**Instructions for the task:** Please copy out every line of the listing below in which the word "assert" appears.

==========

Lemma idx_abs_max_ok {R} (abs_sum_term : E -> R) gt x n f M :
  strict_weak gt -> sizes x = [n] -> 0 <= n -> shows M x (within x) f ->
  if n =? 0 then vector_idx_abs_max abs_sum_term gt x M = Some (2 ^ index_bits - 1, M)
  else exists best, vector_idx_abs_max abs_sum_term gt x M = Some (best, M) /\
    first_greatest gt (fun i => abs_sum_term (f [i])) n best.
Proof.
  intros Hgt Hx Hn Hf. unfold vector_idx_abs_max. run. case_zb; [done|]. run.
  set (v := fun i => abs_sum_term (f [i])).
  set (pick := fun (best : Z * R) i => if gt (v i) best.2 then (i, v i) else best).
  rewrite (prog_bind_ok _ _ _ (foldl pick (0, v 0) (up 1 n)) M).
  2: { apply accumulate_pure. intros i a Hi%elem_of_up. by run. }
  assert (forall k, 1 <= k -> let best := foldl pick (0, v 0) (up 1 k) in
    best.2 = v best.1 /\ first_greatest gt v k best.1) as Hbest.
  { intros k Hk. pattern k. revert k Hk. apply Zlt_lower_bound_ind. intros k IH Hk.
    destruct (decide (k = 1)) as [->|Hne].
    - rewrite up_nil by lia. simpl. split; [done|]. split; [lia|]. split; [|lia].
      intros j Hj. assert (j = 0) as -> by lia. apply (sw_irrefl _ Hgt).
    - replace k with ((k - 1) + 1) by lia. rewrite up_snoc, foldl_snoc by lia.
      destruct (IH (k - 1) ltac:(lia)) as [Hv (Hb & Hmax & Hfirst)].
      set (best := foldl pick (0, v 0) (up 1 (k - 1))) in *. unfold pick at 1. rewrite Hv.
      destruct (gt (v (k - 1)) (v best.1)) eqn:Hg; simpl; (split; [done|]).
      + split; [lia|]. split.
        * intros j Hj. destruct (decide (j = k - 1)) as [->|Hj1]; [apply (sw_irrefl _ Hgt)|].
          apply (sw_asym _ Hgt).
          destruct (sw_split _ Hgt _ (v j) _ Hg) as [|Hc]; [done|]. by rewrite Hmax in Hc by lia.
        * intros j Hj. destruct (sw_split _ Hgt _ (v j) _ Hg) as [|Hc]; [done|].
          by rewrite Hmax in Hc by lia.
      + split; [lia|]. split; [|done]. intros j Hj.
        destruct (decide (j = k - 1)) as [->|Hj1]; [done|]. apply Hmax. lia. }
  destruct (Hbest n ltac:(lia)) as [_ Hfg]. eexists. split; [reflexivity|exact Hfg].
Qed.
End vectors.
(* ===== verification/LinalgExamples.v ===== *)
(** * linalg: concrete views

    Arithmetic types, and tests of what the theorems assume of views, to be
    evaluated on concrete memory. *)
From Stdlib Require Import QArith.Qcanon.
From S2P Require Import Prelude Extents Layouts LinalgViews LinalgLevel2 LinalgSpec LinalgProducts.
From S2P Require Import LinalgSolve.

#[local] Open Scope Z_scope.

(** ** Arithmetic *)

(** Gaussian integers: [a + b i]. *)
Definition gaussian : Type := Z * Z.
#[export] Instance gaussian_dec : EqDecision gaussian.
Proof. unfold gaussian. apply _. Defined.
#[export] Instance gaussian_scalar : Scalar gaussian := {|
  zero := (0, 0);
  one := (1, 0);
  add_ '(a, b) '(c, d) := (a + c, b + d);
  sub_ '(a, b) '(c, d) := (a - c, b - d);
  mul_ '(a, b) '(c, d) := (a * c - b * d, a * d + b * c);
  div_ '(a, b) '(c, d) :=
    let n := c * c + d * d in (Z.quot (a * c + b * d) n, Z.quot (b * c - a * d) n);
  neg_ '(a, b) := (- a, - b);
  has_conj := true;
  conj '(a, b) := (a, - b);
  real '(a, b) := (a, 0);
|}.

(** Rational numbers. *)
#[export] Instance rational_dec : EqDecision Qc := Qc_eq_dec.
#[export] Instance rational_scalar : Scalar Qc := {|
  zero := Q2Qc (QArith_base.Qmake 0 1);
  one := Q2Qc (QArith_base.Qmake 1 1);
  add_ := Qcplus;
  sub_ := Qcminus;
  mul_ := Qcmult;
  div_ := Qcdiv;
  neg_ := Qcopp;
  has_conj := false;
  conj x := x;
  real x := x;
|}.
#[export] Instance rational_exact : ExactScalar Qc.
Proof. split; intros; simpl; ring. Qed.

(** ** Tests of views *)

Section tests.
Context `{IndexType} {E : Type} `{Scalar E} `{EqDecision E}.
Implicit Types (v w : view E) (f g old : list Z -> E) (M : memory E) (ids : list (list Z)).

Definition test_shows M v ids f : bool :=
  forallb (fun js => bool_decide (element v js M = Some (f js))) ids.
Definition test_apart v ids w ids' : bool :=
  forallb (fun js => forallb (fun ks => bool_decide (address v js <> address w ks)) ids') ids.
Definition test_same v ids w ids' : bool :=
  forallb (fun js => forallb (fun ks =>
    bool_decide (address v js <> address w ks) || bool_decide (js = ks)) ids') ids.

Lemma triangle_indices v n is_upper js : sizes v = [n; n] -> triangle is_upper n js -> js ∈ indices v.
Proof.
  unfold indices. intros -> Hjs. destruct js as [|i [|j [|]]]; try done. destruct Hjs as (Hi & Hj & _).
  apply elem_of_pairs. exists i, j. by rewrite !elem_of_up.
Qed.

Lemma triangle_read_triangle is_upper is_unit n js :
  triangle_read is_upper is_unit n js -> triangle is_upper n js.
Proof. destruct js as [|i [|j [|]]]; simpl; tauto. Qed.

Lemma test_shows_ok M v ids f (Q : list Z -> Prop) :
  (forall js, Q js -> js ∈ ids) -> test_shows M v ids f = true -> shows M v Q f.
Proof.
  intros HQ Ht js Hj. unfold test_shows in Ht. rewrite forallb_forall in Ht.
  specialize (Ht js ltac:(by apply list_elem_of_In, HQ)). by apply bool_decide_eq_true in Ht.
Qed.

Lemma test_apart_ok v ids w ids' (Q P : list Z -> Prop) :
  (forall js, Q js -> js ∈ ids) -> (forall js, P js -> js ∈ ids') -> test_apart v ids w ids' = true ->
  forall js ks, Q js -> P ks -> address v js <> address w ks.
Proof.
  intros HQ HP Ht js ks Hj Hk. unfold test_apart in Ht. rewrite forallb_forall in Ht.
  specialize (Ht js ltac:(by apply list_elem_of_In, HQ)). rewrite forallb_forall in Ht.
  specialize (Ht ks ltac:(by apply list_elem_of_In, HP)). by apply bool_decide_eq_true in Ht.
Qed.

Lemma test_same_ok v ids w ids' (Q P : list Z -> Prop) :
  (forall js, Q js -> js ∈ ids) -> (forall js, P js -> js ∈ ids') -> test_same v ids w ids' = true ->
  forall js ks, Q js -> P ks -> address v js = address w ks -> js = ks.
Proof.
  intros HQ HP Ht js ks Hj Hk Ha. unfold test_same in Ht. rewrite forallb_forall in Ht.
  specialize (Ht js ltac:(by apply list_elem_of_In, HQ)). rewrite forallb_forall in Ht.
  specialize (Ht ks ltac:(by apply list_elem_of_In, HP)).
  apply orb_true_iff in Ht as [Ht|Ht]; apply bool_decide_eq_true in Ht; done.
Qed.

Definition test_input M v ids f w ids' : bool := test_shows M v ids f && test_apart v ids w ids'.
Definition test_input_same M v ids f w ids' : bool := test_shows M v ids f && test_same v ids w ids'.
Definition test_output M w ids old : bool :=
  match view_accessor w with DefaultAccessor => true | _ => false end &&
  test_same w ids w ids && test_shows M w ids old.

Lemma test_input_ok M v ids f w ids' (Q P : list Z -> Prop) :
  (forall js, Q js -> js ∈ ids) -> (forall js, P js -> js ∈ ids') ->
  test_input M v ids f w ids' = true -> input M v Q f w P.
Proof.
  intros HQ HP [H1 H2]%andb_prop. split; [by eapply test_shows_ok|by eapply test_apart_ok].
Qed.

Lemma test_input_same_ok M v ids f w ids' (Q P : list Z -> Prop) :
  (forall js, Q js -> js ∈ ids) -> (forall js, P js -> js ∈ ids') ->
  test_input_same M v ids f w ids' = true -> input_same M v Q f w P.
Proof.
  intros HQ HP [H1 H2]%andb_prop. split; [by eapply test_shows_ok|by eapply test_same_ok].
Qed.

Lemma test_output_ok M w ids old (P : list Z -> Prop) :
  (forall js, P js -> js ∈ ids) -> test_output M w ids old = true -> writable M w P old.
Proof.
  intros HP [[H1 H2]%andb_prop H3]%andb_prop. split.
  - by destruct (view_accessor w).
  - intros k1 k2. by apply (test_same_ok w ids w ids P P).
  - by eapply test_shows_ok.
Qed.
End tests.

(** Discharge an assumption about concrete views. *)
Ltac in_indices :=
  intros ? ?;
  first [ apply within_indices; [vm_compute; tauto|assumption]
        | eapply triangle_indices; [reflexivity|eassumption]
        | eapply triangle_indices; [reflexivity|eapply triangle_read_triangle; eassumption] ].
Ltac test_view :=
  match goal with
  | |- writable _ ?w _ _ => apply (test_output_ok _ _ (indices w)); [in_indices|vm_compute; reflexivity]
  | |- input _ ?v _ _ ?w _ =>
      apply (test_input_ok _ _ (indices v) _ _ (indices w)); [in_indices..|vm_compute; reflexivity]
  | |- input_same _ ?v _ _ ?w _ =>
      apply (test_input_same_ok _ _ (indices v) _ _ (indices w)); [in_indices..|vm_compute; reflexivity]
  end.

(** ** A matrix and vectors in memory *)

(** Elements from address [p] on. *)
Definition from_list {E} (p : Z) (l : list E) : memory E := list_to_map (zip (seqZ p (Z.of_nat (length l))) l).

Definition matrix_view {E} (p m n : Z) : view E :=
  View p (Plain (LayoutRight [Dynamic m; Dynamic n])) DefaultAccessor.
Definition vector_view {E} (p n : Z) : view E :=
  View p (Plain (LayoutRight [Dynamic n])) DefaultAccessor.

(** What the elements at a handle are, by their index. *)
Definition vector_of {E} `{Scalar E} (l : list E) (js : list Z) : E :=
  match js with [i] => nth (Z.to_nat i) l zero | _ => zero end.
Definition matrix_of {E} `{Scalar E} (n : Z) (l : list E) (js : list Z) : E :=
  match js with [i; j] => nth (Z.to_nat (i * n + j)) l zero | _ => zero end.
(** Eight-bit elements, among them the least, with integers as scalars. *)
Definition byte_type : IndexType.
Proof. refine {| index_bits := 8; index_signed := true |}. lia. Defined.
#[local] Instance integer_scalar : Scalar Z := {|
  zero := 0; one := 1; add_ := Z.add; sub_ := Z.sub; mul_ := Z.mul; div_ := Z.quot; neg_ := Z.opp;
  has_conj := false; conj x := x; real x := x
|}.
Definition demo_integers : list Z := [-128; 127; 3; -4].

Lemma integral_sums_saturate_witness :
  let x := vector_view 0 2 in let A := matrix_view 0 2 2 in let M := from_list 0 demo_integers in
  vector_abs_sum int_index byte_type x 10 M = Some (265, M) /\
  matrix_inf_norm byte_type byte_type A (-100) M = Some (127, M).
Proof.
  intros x A M.
  assert (forall (w : view Z) (h : list Z -> Z), length (sizes w) = 1%nat \/ length (sizes w) = 2%nat ->
    forallb (fun js => bool_decide (-128 <= h js <= 127)) (indices w) = true ->
    forall js, within w js -> fits byte_type (h js)) as Hfits.
  { intros w h Hw Hall js Hjs. rewrite forallb_forall in Hall.
    specialize (Hall js (proj1 (list_elem_of_In _ _) (within_indices w js Hw Hjs))).
    by apply bool_decide_eq_true in Hall. }
  assert (shows M x (within x) (vector_of demo_integers)) as Hx
    by (apply (test_shows_ok _ _ (indices x)); [in_indices|vm_compute; reflexivity]).
  assert (shows M A (within A) (matrix_of 2 demo_integers)) as HA
    by (apply (test_shows_ok _ _ (indices A)); [in_indices|vm_compute; reflexivity]).
  pose proof (Hfits x (vector_of demo_integers) ltac:(left; reflexivity) ltac:(vm_compute; reflexivity)) as Fx.
  pose proof (Hfits A (matrix_of 2 demo_integers) ltac:(right; reflexivity) ltac:(vm_compute; reflexivity)) as FA.
  split.
  - apply (integral_sums_saturate int_index byte_type x A 2 2 10 (vector_of demo_integers)
      (matrix_of 2 demo_integers) M eq_refl Hx Fx eq_refl HA FA); [|lia|lia].
    vm_compute. split; discriminate.
  - apply (integral_sums_saturate byte_type byte_type x A 2 2 (-100) (vector_of demo_integers)
      (matrix_of 2 demo_integers) M eq_refl Hx Fx eq_refl HA FA); [|lia|lia].
    vm_compute. split; discriminate.
Defined.

Definition fraction (a : Z) (b : positive) : Qc := Q2Qc (QArith_base.Qmake a b).

Lemma vector_loops_equal_plain_witness :
  let x := vector_view 0 3 in let y := vector_view 3 3 in
  let M := from_list 0 [fraction 1 2; fraction 2 1; fraction 3 1; fraction 4 1; fraction 5 1; fraction 1 3] in
  copy_simd 2 x y M = copy x y M /\ dot_simd 2 x y 1%Qc M = dot x y 1%Qc M.
Proof.
  intros x y M. set (l := [fraction 1 2; fraction 2 1; fraction 3 1]).
  set (l' := [fraction 4 1; fraction 5 1; fraction 1 3]).
  assert (forall p, contiguous (vector_view (E:=Qc) p 3) 3) as Hc.
  { intros p. split; [reflexivity|]. split; [reflexivity|]. intros i Hi.
    assert (i = 0 \/ i = 1 \/ i = 2) as [->|[->| ->]] by lia; reflexivity. }
  assert (3 + 2 <= index_max) as Hmax by (vm_compute; discriminate).
  destruct (vector_loops_equal_plain 2 1%Qc (matrix_view 0 1 3) x y (vector_view 0 1) 1 3
    (vector_of l) (vector_of l) (vector_of l') (vector_of l) M ltac:(lia) ltac:(lia)
    Hmax (Hc 0) (Hc 3)) as (_ & Hcopy & Hdot & _).
  split.
  - apply Hcopy; test_view.
  - apply Hdot; [exact _|..].
    + apply (test_shows_ok _ _ (indices x)); [in_indices|vm_compute; reflexivity].
    + apply (test_shows_ok _ _ (indices y)); [in_indices|vm_compute; reflexivity].
Defined.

==========

**Finished exercise:**
  assert (forall k, 1 <= k -> let best := foldl pick (0, v 0) (up 1 k) in
      intros j Hj. assert (j = 0) as -> by lia. apply (sw_irrefl _ Hgt).
  assert (forall (w : view Z) (h : list Z -> Z), length (sizes w) = 1%nat \/ length (sizes w) = 2%nat ->
  assert (shows M x (within x) (vector_of demo_integers)) as Hx
  assert (shows M A (within A) (matrix_of 2 demo_integers)) as HA
  assert (forall p, contiguous (vector_view (E:=Qc) p 3) 3) as Hc.
    assert (i = 0 \/ i = 1 \/ i = 2) as [->|[->| ->]] by lia; reflexivity. }
  assert (3 + 2 <= index_max) as Hmax by (vm_compute; discriminate).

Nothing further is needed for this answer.